Village of the Hot Chicks

A hotshot pilot and his dog navigator are shot down in a village populated by gorgeous women where pro-Trump fascists have taken over and they must rescue them. Since this is a Hack Werker novel, the women thank them with an anal orgy. It becomes pretty implausible by then but up until that point, it’s kind of exciting.

Blood on the Ice

Hack’s friend Glenn T. Simon used to regale Hack with stories about his daring days as a semi-professional hockey player which Hack immortalized in this novel. After it was published, it came out that Simon was really nothing more than a waterboy who had to retire when players on his own team gave him a “wedgie” that pulverized both his testicles.

Plotting Pinion’s Peril

Hack based the title character – a mean, semi-illiterate, violently abusive old man who everyone despised – on his own father Vlad, and took obvious delight in constructing scene after scene where the various character try to kill him. The old man finally meets his doom by being beaten to death by a Hack Werker-like pulp fiction writer in circumstances that eerily mirror Vlad’s actual murder (which has never been solved but which many Hack Werker biographer attribute to Hack himself). Whenever he is asked about this book, Hack merely responds with an enigmatic smile and says “the old bastard got what was coming to him.”

Horror Speakeasy

When he heard that horror movie star Graham Skipper was hosting a “horror speakeasy,” Hack got so excited that he sat down and wrote this scary book about what he imagined would take place complete with chills, thrills and a murder mystery that a Hack Werker-like pulp fiction writer solves and is rewarded with an anal sex session with the sexiest female guest. What actually would up happening was that Hack got drunk beforehand, showed up at the wrong address and was brutally beaten by some drug dealers whose score he had walked in on.
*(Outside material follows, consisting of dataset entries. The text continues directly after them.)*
(* ===== verification/Integrity.v ===== *)
(** * Integrity: what the checksum and the MAC of a packet guarantee (src/protocol.c)

    - the 64-bit mixing steps of the checksum are injective, so a payload that
      is changed within one 8-byte word changes the 64-bit hash;
    - the streaming MAC is SipHash-2-4 of the header fields followed by the
      payload, and that message determines every field and the payload;
    - signing and verification: what is signed verifies, and verification is
      characterised exactly. *)

From S2P Require Import Prelude Words Protocol.

(** ** Reference definitions *)

(** SipHash-2-4 over a whole message: compress the little-endian words, then
    the last partial word with the message length in its top byte *)
Fixpoint sip_absorb (s : sip_state) (m : list Z) : sip_state * list Z :=
  match m with
  | b0 :: b1 :: b2 :: b3 :: b4 :: b5 :: b6 :: b7 :: rest =>
      sip_absorb (sip_compress s (le_combine [b0; b1; b2; b3; b4; b5; b6; b7])) rest
  | _ => (s, m)
  end.

Definition siphash24 (key m : list Z) : Z :=
  let '(s, rest) := sip_absorb (sip_init (le_combine (ztake 8 key)) (le_combine (zdrop 8 key))) m in
  sip_finish (sip_compress s (le_combine rest + (zlen m mod 256) * 2 ^ 56)).

(** the published test vector: key 00..0f, message 00..0e *)
Example siphash24_vector :
  siphash24 [0; 1; 2; 3; 4; 5; 6; 7; 8; 9; 10; 11; 12; 13; 14; 15]
            [0; 1; 2; 3; 4; 5; 6; 7; 8; 9; 10; 11; 12; 13; 14] = 0xa129ca6149be45e5.
Proof. vm_compute. reflexivity. Qed.

(** the textbook 64-bit FNV-1a hash *)
Definition fnv1a (s : list Z) : Z :=
  fold_left (fun h c => u64 (Z.lxor h c * 1099511628211)) s 14695981039346656037.

(** ** The mixing functions *)
Lemma rotl64_arith v s :
  0 < s < 64 -> 0 <= v < 2 ^ 64 ->
  rotl64 v s = (v mod 2 ^ (64 - s)) * 2 ^ s + v / 2 ^ (64 - s).
Proof.
  intros Hs Hv. unfold rotl64, u64.
  assert (Hd : 2 ^ 64 = 2 ^ (64 - s) * 2 ^ s) by (rewrite <- Z.pow_add_r by lia; f_equal; lia).
  assert (0 < 2 ^ (64 - s)) by (apply Z.pow_pos_nonneg; lia).
  assert (0 < 2 ^ s) by (apply Z.pow_pos_nonneg; lia).
  rewrite Z.shiftl_mul_pow2, Z.shiftr_div_pow2 by lia.
  rewrite Hd, Zmult_mod_distr_r by lia.
  rewrite <- (Z.shiftl_mul_pow2 (v mod _)) by lia. rewrite lor_shiftl_add; [| lia |].
  - rewrite ?Z.shiftl_mul_pow2 by lia. done.
  - split; [apply Z.div_pos; lia |]. apply Z.div_lt_upper_bound; lia.
Qed.

Lemma rotl64_range v s : 0 < s < 64 -> 0 <= v < 2 ^ 64 -> 0 <= rotl64 v s < 2 ^ 64.
Proof.
  intros Hs Hv. unfold rotl64. apply lor_range; [lia | apply u64_range |].
  apply shiftr_range; lia.
Qed.

Lemma rotl64_inj v w s :
  0 < s < 64 -> 0 <= v < 2 ^ 64 -> 0 <= w < 2 ^ 64 -> rotl64 v s = rotl64 w s -> v = w.
Proof.
  intros Hs Hv Hw. rewrite !rotl64_arith by lia. intros H.
  assert (Hd : 2 ^ 64 = 2 ^ (64 - s) * 2 ^ s) by (rewrite <- Z.pow_add_r by lia; f_equal; lia).
  assert (0 < 2 ^ (64 - s)) by (apply Z.pow_pos_nonneg; lia).
  assert (0 < 2 ^ s) by (apply Z.pow_pos_nonneg; lia).
  assert (0 <= v / 2 ^ (64 - s) < 2 ^ s) by (split; [apply Z.div_pos; lia | apply Z.div_lt_upper_bound; lia]).
  assert (0 <= w / 2 ^ (64 - s) < 2 ^ s) by (split; [apply Z.div_pos; lia | apply Z.div_lt_upper_bound; lia]).
  rewrite !(Z.mul_comm _ (2 ^ s)) in H.
  apply Z.div_mod_unique in H as [Hmod Hdiv]; [| lia ..].
  rewrite (Z.div_mod v (2 ^ (64 - s))), (Z.div_mod w (2 ^ (64 - s))) by lia. rewrite Hmod, Hdiv. done.
Qed.

Lemma mix64_range x : 0 <= x < 2 ^ 64 -> 0 <= mix64 x < 2 ^ 64.
Proof.
  intros Hx. unfold mix64. apply lxor_range; [lia | apply u64_range |].
  apply shiftr_range; [lia | apply u64_range].
Qed.

(** the multipliers are units modulo 2^64 *)
Lemma mix64_units :
  (0xbf58476d1ce4e5b9 * 0x96de1b173f119089) mod 2 ^ 64 = 1 /\
  (0x94d049bb133111eb * 0x319642b2d24d8ec3) mod 2 ^ 64 = 1.
Proof. vm_compute. done. Qed.

Lemma xs_range x k : 0 < k -> 0 <= x < 2 ^ 64 -> 0 <= Z.lxor x (Z.shiftr x k) < 2 ^ 64.
Proof. intros. apply lxor_range; [lia | lia |]. apply shiftr_range; lia. Qed.

Lemma mix64_inj x y :
  0 <= x < 2 ^ 64 -> 0 <= y < 2 ^ 64 -> mix64 x = mix64 y -> x = y.
Proof.
  intros Hx Hy H. unfold mix64 in H. destruct mix64_units as [U1 U2].
  apply xorshift_inj in H; [| apply u64_range | apply u64_range | lia].
  apply (u64_mul_inj _ _ _ _ U2) in H; [| apply xs_range; [lia | apply u64_range] ..].
  apply xorshift_inj in H; [| apply u64_range | apply u64_range | lia].
  apply (u64_mul_inj _ _ _ _ U1) in H; [| apply xs_range; lia ..].
  apply xorshift_inj in H; lia.
Qed.

(** one absorption step is injective in the hash and in the word *)
Lemma hash_step_unit : (0x3c79ac492ba7b653 * 0xc09c5fe5bd6dfddb) mod 2 ^ 64 = 1.
Proof. vm_compute. done. Qed.

Lemma cheap_hash_step_range h w : 0 <= cheap_hash_step h w < 2 ^ 64.
Proof. apply u64_range. Qed.

Lemma cheap_hash_step_inj h1 h2 w1 w2 :
  0 <= h1 < 2 ^ 64 -> 0 <= h2 < 2 ^ 64 -> 0 <= w1 < 2 ^ 64 -> 0 <= w2 < 2 ^ 64 ->
  cheap_hash_step h1 w1 = cheap_hash_step h2 w2 -> Z.lxor h1 (mix64 w1) = Z.lxor h2 (mix64 w2).
Proof.
  intros Hh1 Hh2 Hw1 Hw2 H. unfold cheap_hash_step in H.
  assert (0 <= Z.lxor h1 (mix64 w1) < 2 ^ 64) by (apply lxor_range; [lia | lia | by apply mix64_range]).
  assert (0 <= Z.lxor h2 (mix64 w2) < 2 ^ 64) by (apply lxor_range; [lia | lia | by apply mix64_range]).
  apply u64_add_inj in H; [| apply u64_range ..].
  apply (u64_mul_inj _ _ _ _ hash_step_unit) in H; [| apply rotl64_range; lia ..].
  apply rotl64_inj in H; lia || done.
Qed.

Lemma cheap_hash_step_inj_hash h1 h2 w :
  0 <= h1 < 2 ^ 64 -> 0 <= h2 < 2 ^ 64 -> 0 <= w < 2 ^ 64 ->
  cheap_hash_step h1 w = cheap_hash_step h2 w -> h1 = h2.
Proof. intros H1 H2 Hw H. apply cheap_hash_step_inj in H; [| done ..]. by eapply lxor_cancel_r. Qed.

Lemma cheap_hash_step_inj_word h w1 w2 :
  0 <= h < 2 ^ 64 -> 0 <= w1 < 2 ^ 64 -> 0 <= w2 < 2 ^ 64 ->
  cheap_hash_step h w1 = cheap_hash_step h w2 -> w1 = w2.
Proof.
  intros Hh H1 H2 H. apply cheap_hash_step_inj in H; [| done ..].
  apply lxor_cancel_l in H. by apply mix64_inj.
Qed.

(** ** The checksum as a fold over the words of the payload *)
Section Checksum.
Context `{HH : Host}.

(** the words the loop absorbs *)
Fixpoint hash_words (data : list Z) : list Z :=
  match data with
  | b0 :: b1 :: b2 :: b3 :: b4 :: b5 :: b6 :: b7 :: rest =>
      u64 (get_u64_native [b0; b1; b2; b3; b4; b5; b6; b7] + 0x9e3779b97f4a7c15) :: hash_words rest
  | [] => []
  | _ => [Z.lxor (get_u64_native data) (u64 (Z.shiftl (zlen data) 56))]
  end.

(** induction by blocks of eight bytes *)
Lemma list_ind8 (P : list Z -> Prop) :
  (forall l, (length l < 8)%nat -> P l) ->
  (forall b0 b1 b2 b3 b4 b5 b6 b7 l, P l -> P (b0 :: b1 :: b2 :: b3 :: b4 :: b5 :: b6 :: b7 :: l)) ->
  forall l, P l.
Proof.
  intros Hs Hc l. remember (length l) as n eqn:Hn. revert l Hn.
  induction n as [n IH] using lt_wf_ind. intros l Hn.
  destruct (decide (length l < 8)%nat) as [Hlt|Hge]; [by apply Hs |].
  do 8 (destruct l as [|? l]; [cbn in Hge; lia |]).
  apply Hc. eapply IH; [| reflexivity]. cbn [length] in Hn. lia.
Qed.

Lemma cheap_hash_fold hash data :
  cheap_hash_update hash data = mix64 (fold_left cheap_hash_step (hash_words data) hash).
Proof.
  revert hash. induction data as [l Hl|b0 b1 b2 b3 b4 b5 b6 b7 l IH] using list_ind8; intros hash.
  - do 8 (destruct l as [|? l]; [reflexivity |]). cbn [length] in Hl. lia.
  - unfold cheap_hash_update in *. cbn [cheap_hash_words hash_words fold_left]. apply IH.
Qed.

Lemma native_range l : bytes_ok l -> (length l <= 8)%nat -> 0 <= get_u64_native l < 2 ^ 64.
Proof.
  intros Hl Hlen. unfold get_u64_native. destruct host_endian.
  - pose proof (le_combine_range l Hl). rewrite zlen_length in *.
    assert (256 ^ Z.of_nat (length l) <= 256 ^ 8) by (apply Z.pow_le_mono_r; lia). lia.
  - assert (Hz : bytes_ok (l ++ zreplicate (8 - zlen l) 0)).
    { apply bytes_ok_app. split; [done |]. apply Forall_replicate. unfold byte_ok. lia. }
    pose proof (be_combine_range _ Hz) as Hr.
    rewrite zlen_app, zlen_zreplicate in Hr by (rewrite zlen_length; lia).
    replace (zlen l + (8 - zlen l)) with 8 in Hr by lia. exact Hr.
Qed.

Lemma be_combine_inj l k :
  bytes_ok l -> bytes_ok k -> length l = length k -> be_combine l = be_combine k -> l = k.
Proof. intros Hl Hk Hn H. rewrite <- (be_split_combine l), <- (be_split_combine k), Hn, H by done. done. Qed.

Lemma native_inj l k :
  bytes_ok l -> bytes_ok k -> length l = length k -> get_u64_native l = get_u64_native k -> l = k.
Proof.
  intros Hl Hk Hn. unfold get_u64_native. destruct host_endian.
  - by apply le_combine_inj.
  - assert (Hz : zlen l = zlen k) by (rewrite !zlen_length, Hn; done). rewrite Hz.
    intros H. apply be_combine_inj in H.
    + by apply app_inv_tail in H.
    + apply bytes_ok_app. split; [done |]. apply Forall_replicate. unfold byte_ok. lia.
    + apply bytes_ok_app. split; [done |]. apply Forall_replicate. unfold byte_ok. lia.
    + rewrite !length_app, Hn. done.
Qed.

Lemma tail_word_range l :
  bytes_ok l -> (length l <= 8)%nat -> 0 <= Z.lxor (get_u64_native l) (u64 (Z.shiftl (zlen l) 56)) < 2 ^ 64.
Proof. intros. apply lxor_range; [lia | by apply native_range | apply u64_range]. Qed.

Lemma hash_words_range data : bytes_ok data -> Forall (fun w => 0 <= w < 2 ^ 64) (hash_words data).
Proof.
  induction data as [l Hl|b0 b1 b2 b3 b4 b5 b6 b7 l IH] using list_ind8; intros Hok.
  - assert (Hw : l = [] \/ hash_words l = [Z.lxor (get_u64_native l) (u64 (Z.shiftl (zlen l) 56))]).
    { do 8 (destruct l as [|? l]; [(by left) || (by right) |]). cbn [length] in Hl. lia. }
    destruct Hw as [-> | ->]; [constructor |]. constructor; [| constructor].
    apply tail_word_range; [done | lia].
  - cbn [hash_words]. constructor; [apply u64_range |]. apply IH.
    by do 8 (apply Forall_cons_1 in Hok as [_ Hok]).
Qed.

Lemma hash_words_app pre rest :
  (length pre mod 8 = 0)%nat -> hash_words (pre ++ rest) = hash_words pre ++ hash_words rest.
Proof.
  induction pre as [l Hl|b0 b1 b2 b3 b4 b5 b6 b7 l IH] using list_ind8; intros Hm.
  - rewrite Nat.mod_small in Hm by done. by destruct l.
  - cbn [hash_words app]. f_equal. apply IH. cbn [length] in Hm.
    replace (S (S (S (S (S (S (S (S (length l))))))))) with (length l + 1 * 8)%nat in Hm by lia.
    by rewrite Nat.Div0.mod_add in Hm.
Qed.

Lemma hash_words_block a rest :
  length a = 8%nat -> hash_words (a ++ rest) = u64 (get_u64_native a + 0x9e3779b97f4a7c15) :: hash_words rest.
Proof.
  intros Ha. do 8 (destruct a as [|? a]; [done |]). by destruct a.
Qed.

Lemma hash_words_short a :
  a <> [] -> (length a < 8)%nat ->
  hash_words a = [Z.lxor (get_u64_native a) (u64 (Z.shiftl (zlen a) 56))].
Proof.
  intros Hn Ha. do 8 (destruct a as [|? a]; [done |]). cbn [length] in Ha. lia.
Qed.

Lemma fold_step_range ws h :
  0 <= h < 2 ^ 64 -> 0 <= fold_left cheap_hash_step ws h < 2 ^ 64.
Proof.
  revert h. induction ws as [|w ws IH]; intros h Hh; [done |].
  apply IH. apply cheap_hash_step_range.
Qed.

Lemma fold_step_inj ws h1 h2 :
  Forall (fun w => 0 <= w < 2 ^ 64) ws -> 0 <= h1 < 2 ^ 64 -> 0 <= h2 < 2 ^ 64 ->
  fold_left cheap_hash_step ws h1 = fold_left cheap_hash_step ws h2 -> h1 = h2.
Proof.
  intros Hws. revert h1 h2. induction Hws as [|w ws Hw _ IH]; intros h1 h2 H1 H2 H; [done |].
  apply IH in H; [| apply cheap_hash_step_range ..]. by apply cheap_hash_step_inj_hash in H.
Qed.

(** for fixed data the 64-bit hash is injective in the seed *)
Lemma cheap_hash_inj_seed data h1 h2 :
  bytes_ok data -> 0 <= h1 < 2 ^ 64 -> 0 <= h2 < 2 ^ 64 ->
  cheap_hash_update h1 data = cheap_hash_update h2 data -> h1 = h2.
Proof.
  intros Hd H1 H2. rewrite !cheap_hash_fold. intros H.
  apply mix64_inj in H; [| by apply fold_step_range ..].
  apply fold_step_inj in H; [done | by apply hash_words_range | done ..].
Qed.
How Long Can This Nightmare Continue?

This was intended to be a fiercely critical demonization of President Trump’s racist policies and behavior and was fiercely opposed by Hack’s publisher John Kane, who feared it would alienate him from his core readership in the Bible Belt where Trump maintains enormous popularity. It turned out to be much ado about nothing because the intolerant conduct Hack vilified was interpreted as heroic by the morons who read his books and it sold out at Klan meetings and MAGA rallies.